We’re wondering if this is just a warped term of endearment. I giggle a little, imagining a guilty baby calling his mom. “It happened again. The death brown, Ma. It happened. I’m sorry.” But we don’t get to hear the other side. She sits and listens for a while, and we sink into the mystery of it. A bad baby. Or a bad man.

“I’m very upset with you all right now,” she suddenly yells. And she does sound upset. Now we all think something the baby said made her very angry. Maybe the baby and his baby friends are all in trouble, now.

But she yells that so loud that the bus driver turns around and hollers, “Hey. No yellin’ on my bus this mornin’, alright?” And the alright manages to encapsulate the sound of a man working split shifts and eating cheap pre-packaged food to support his family. Maybe he has a bunch of bad babies, too, we think.

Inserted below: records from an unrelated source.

Lemma inner_loop_get (w : entity) (runners_up : list entity) (vd : ddict)
  (r : entity) :
  dd_get
    (fold_left
       (fun vd runner_up =>
          if valid_pair w runner_up then dd_append vd runner_up w else vd)
       runners_up vd) r
  = dd_get vd r ++ repeat w (appended w r runners_up).
Proof.
  unfold appended. revert vd.
  induction runners_up as [| x rs IH]; intros vd; simpl.
  - now rewrite app_nil_r.
  - rewrite IH. destruct (valid_pair w x); simpl.
    + rewrite dd_get_append. destruct (entity_eqb x r); simpl.
      * now rewrite <- app_assoc.
      * reflexivity.
    + reflexivity.
Qed.

Lemma valid_draws_loops_get (winners runners_up : list entity) (vd : ddict)
  (r : entity) :
  dd_get (valid_draws_loops winners runners_up vd) r
  = dd_get vd r
    ++ flat_map (fun w => repeat w (appended w r runners_up)) winners.
Proof.
  unfold valid_draws_loops. revert vd.
  induction winners as [| w ws IH]; intros vd; simpl.
  - now rewrite app_nil_r.
  - rewrite IH, inner_loop_get. now rewrite <- app_assoc.
Qed.

Lemma appended_NoDup (w r : entity) (runners_up : list entity) :
  NoDup runners_up -> In r runners_up ->
  appended w r runners_up = if valid_pair w r then 1 else 0.
Proof.
  unfold appended. induction 1 as [| x rs Hx Hnd IH]; simpl; [tauto |].
  intros [-> | Hin].
  - rewrite entity_eqb_refl, andb_true_r.
    assert (Hz : filter (fun x => valid_pair w x && entity_eqb x r) rs = []).
    { clear -Hx. induction rs as [| y rs IH]; simpl; [reflexivity |].
      destruct (entity_eqb y r) eqn:E.
      - apply entity_eqb_eq in E. subst. exfalso. apply Hx. now left.
      - rewrite andb_false_r. apply IH. intros H. apply Hx. now right. }
    destruct (valid_pair w r); simpl; now rewrite Hz.
  - destruct (entity_eqb x r) eqn:E.
    + apply entity_eqb_eq in E. subst. contradiction.
    + rewrite andb_false_r. now apply IH.
Qed.

Lemma appended_absent (w r : entity) (runners_up : list entity) :
  ~ In r runners_up -> appended w r runners_up = 0.
Proof.
  unfold appended. induction runners_up as [| x rs IH]; simpl;
    [reflexivity |].
  intros H. destruct (entity_eqb x r) eqn:E.
  - apply entity_eqb_eq in E. subst. exfalso. apply H. now left.
  - rewrite andb_false_r. apply IH. tauto.
Qed.

Lemma flat_map_appended_NoDup (winners runners_up : list entity)
  (r : entity) :
  NoDup runners_up -> In r runners_up ->
  flat_map (fun w => repeat w (appended w r runners_up)) winners
  = candidates winners r.
Proof.
  intros Hnd Hin. unfold candidates.
  induction winners as [| w ws IH]; simpl; [reflexivity |].
  rewrite IH, appended_NoDup by assumption.
  now destruct (valid_pair w r).
Qed.

Lemma flat_map_appended_absent (winners runners_up : list entity)
  (r : entity) :
  ~ In r runners_up ->
  flat_map (fun w => repeat w (appended w r runners_up)) winners = [].
Proof.
  intros H. induction winners as [| w ws IH]; simpl; [reflexivity |].
  now rewrite IH, appended_absent.
Qed.
(** X14. The keys React is given are unique: no two obstacles of the
    field share an id, no two particles on screen share an id, and the
    counters the next ids come from are above every id in use. *)
Theorem element_keys_are_unique (w : World) (R : reachable w) :
  NoDup (map Obstacle.id (obstacles (rendered w))) /\
  NoDup (map Particle.id (particles (rendered w))) /\
  Forall (fun obs => (Obstacle.id obs < obstacleIdRef w)%Z)
         (obstacles (rendered w)) /\
  Forall (fun p => (Particle.id p < particleIdRef w)%Z)
         (particles (rendered w)).
Proof.
  pose proof (reachable_Inv R) as V. pose proof (reachable_sound R) as So.
  split; [exact (inv_unique V)|]. split; [exact (sound_punique So)|].
  split; [exact (inv_ids V)|exact (sound_pids So)].
Qed.

(** X15. The parallax offset stays in [0, 800). *)
Theorem parallax_offset_in_range (w : World) (R : reachable w) :
  Q2Qc 0 <= parallaxOffset (rendered w) /\
  parallaxOffset (rendered w) < Q2Qc 800.
Proof. exact (sound_parallax (reachable_sound R)). Qed.

(** X16. The grid lines on the ground are shifted by
    [-parallaxOffset % 50], which stays in (-50, 0]. *)
Theorem grid_shift_in_range (w : World) (R : reachable w) :
  Q2Qc (-50) < gridShift (rendered w) /\ gridShift (rendered w) <= Q2Qc 0.
Proof.
  unfold gridShift. apply rem_50_range.
  destruct (sound_parallax (reachable_sound R)) as [Lo _]. qc_lra.
Qed.
(** An invariant kept by every step is kept by the loop. *)
Lemma mapM_invariant {S A} (P : S → Prop) (f : A → M S ()) l s s' u :
  (∀ x s s' u, x ∈ l → P s → f x s = Ok (u, s') → P s') →
  P s → mapM_ f l s = Ok (u, s') → P s'.
Proof.
  revert s. induction l as [|x l IH]; intros s Hf Hs Hrun; simpl in Hrun.
  - by inversion Hrun; subst.
  - apply M_bind_Ok in Hrun as (a & s1 & Hx & Hrest).
    eapply IH; [|eapply Hf; [left|exact Hs|exact Hx]|exact Hrest].
    intros y t t' w Hy. apply Hf. by right.
Qed.

(** ** Sums over maps *)

Definition msum {K A} `{Countable K} (f : K → A → Z) (m : gmap K A) : Z :=
  map_fold (λ k a acc, (f k a + acc)%Z) 0%Z m.

Section Sums.
Context {K A : Type} `{Countable K} (f : K → A → Z).
Implicit Types m : gmap K A.

Lemma msum_empty : msum f (∅ : gmap K A) = 0%Z.
Proof. apply map_fold_empty. Qed.

Lemma msum_insert_fresh m k a : m !! k = None → msum f (<[k:=a]> m) = (f k a + msum f m)%Z.
Proof.
  intros Hk. unfold msum. apply (map_fold_insert_L (λ k a acc, (f k a + acc)%Z)); [|done].
  intros j1 j2 z1 z2 y _ _ _. lia.
Qed.

Lemma msum_delete m k a : m !! k = Some a → msum f (delete k m) = (msum f m - f k a)%Z.
Proof.
  intros Hk. rewrite <- (insert_delete_id m k a Hk) at 2.
  rewrite msum_insert_fresh by apply lookup_delete_eq. lia.
Qed.

Lemma msum_insert m k a b : m !! k = Some a → msum f (<[k:=b]> m) = (msum f m - f k a + f k b)%Z.
Proof.
  intros Hk. rewrite <- insert_delete_eq, msum_insert_fresh by apply lookup_delete_eq.
  rewrite (msum_delete m k a Hk). lia.
Qed.

Lemma msum_ext m m' : (∀ k, option_Forall2 (λ a b, f k a = f k b) (m !! k) (m' !! k)) → msum f m = msum f m'.
Proof.
  revert m'. induction m as [|k a m Hk IH] using map_ind; intros m' Hm.
  - assert (m' = ∅) as ->; [|done]. apply map_eq. intros k. specialize (Hm k). rewrite lookup_empty in Hm |- *. by inversion Hm.
  - pose proof (Hm k) as Hb. rewrite lookup_insert_eq in Hb. inversion Hb as [x b Hab Ea Eb|]. subst x. symmetry in Eb.
    rewrite <- (insert_delete_id m' k b Eb), !msum_insert_fresh by (done || apply lookup_delete_eq). rewrite Hab. f_equal.
    apply IH. intros j. destruct (decide (j = k)) as [->|Hj]; [rewrite Hk, lookup_delete_eq; constructor|].
    specialize (Hm j). by rewrite lookup_insert_ne in Hm; [rewrite lookup_delete_ne|].
Qed.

So she puts a hand over the phone, and very theatrically mouths a big “SORRY” to the people around her. Nobody looks her in the eye. We’re all still puzzling it out, and it’s about to get worse.

Before the woman puts the phone back to her ear, we hear a loud squawk from it. It sounds remarkably like a baby crying. But her voice goes into a parody of stern, like she’s heard on daytime TV maybe, and she tries to talk over what I still imagine is a crying baby, but can’t be. “Does your husband know about this? I said, does your HUSBAND KNOW ABOUT THIS?” And by the time she gets to the end of saying it the second time, she’s shrieking, holding the phone at arms length like it’s going to bite her, and her face is turning red.

We’re starting to get legitimately worried for her and the baby or whoever’s on the other end of the line, but the bus driver just doesn’t give a shit and pulls over to the side of the road. “Candy. Get out,” he orders. That must be her name, we realize. Even though it sounds like a curse when he says it.

Candy ignores him and the rest of us, fuming at the phone in her hand. “You are still a very bad baby.” Somehow it becomes clear to us that she’s somehow indicting the driver when she says it.

He stands up out of his seat, and sighs as he walks into view of the camera that’s recording all this for some poor person to have to watch back later. “I’m sick up to here with you riding on my bus trying to start shit. If you don’t hang up or get out the bus, I’ll have dispatch call the cops and have them at the transfer point.” The rest of us don’t have to watch it later. We’re all watching it now, missing our damn transfers because of Candy’s very bad baby.

So finally, Candy stands up. She looks me straight in the eye, and says, “I’m very upset with you all, you know.”

Then she walks past me and looks at some old woman across the way. “Does your husband know about this?”

As she steps off the bus, the driver lowers himself back into his seat gingerly, shaking his head. She turns around as the door closes, and points the phone at him, violently flipping him off with the other hand. “You are a very bad baby!”

“Sorry folks,” the driver says over the intercom. “I don’t know how Ma found out what route I drive. We’re gonna be late to the transfer point.”

Someone up front derisively yells, “You a bad baby!” We all laugh a little. Not a lot… just enough to try to forget that it all happened. But I can’t get that god damn Billy Joel song out of my head.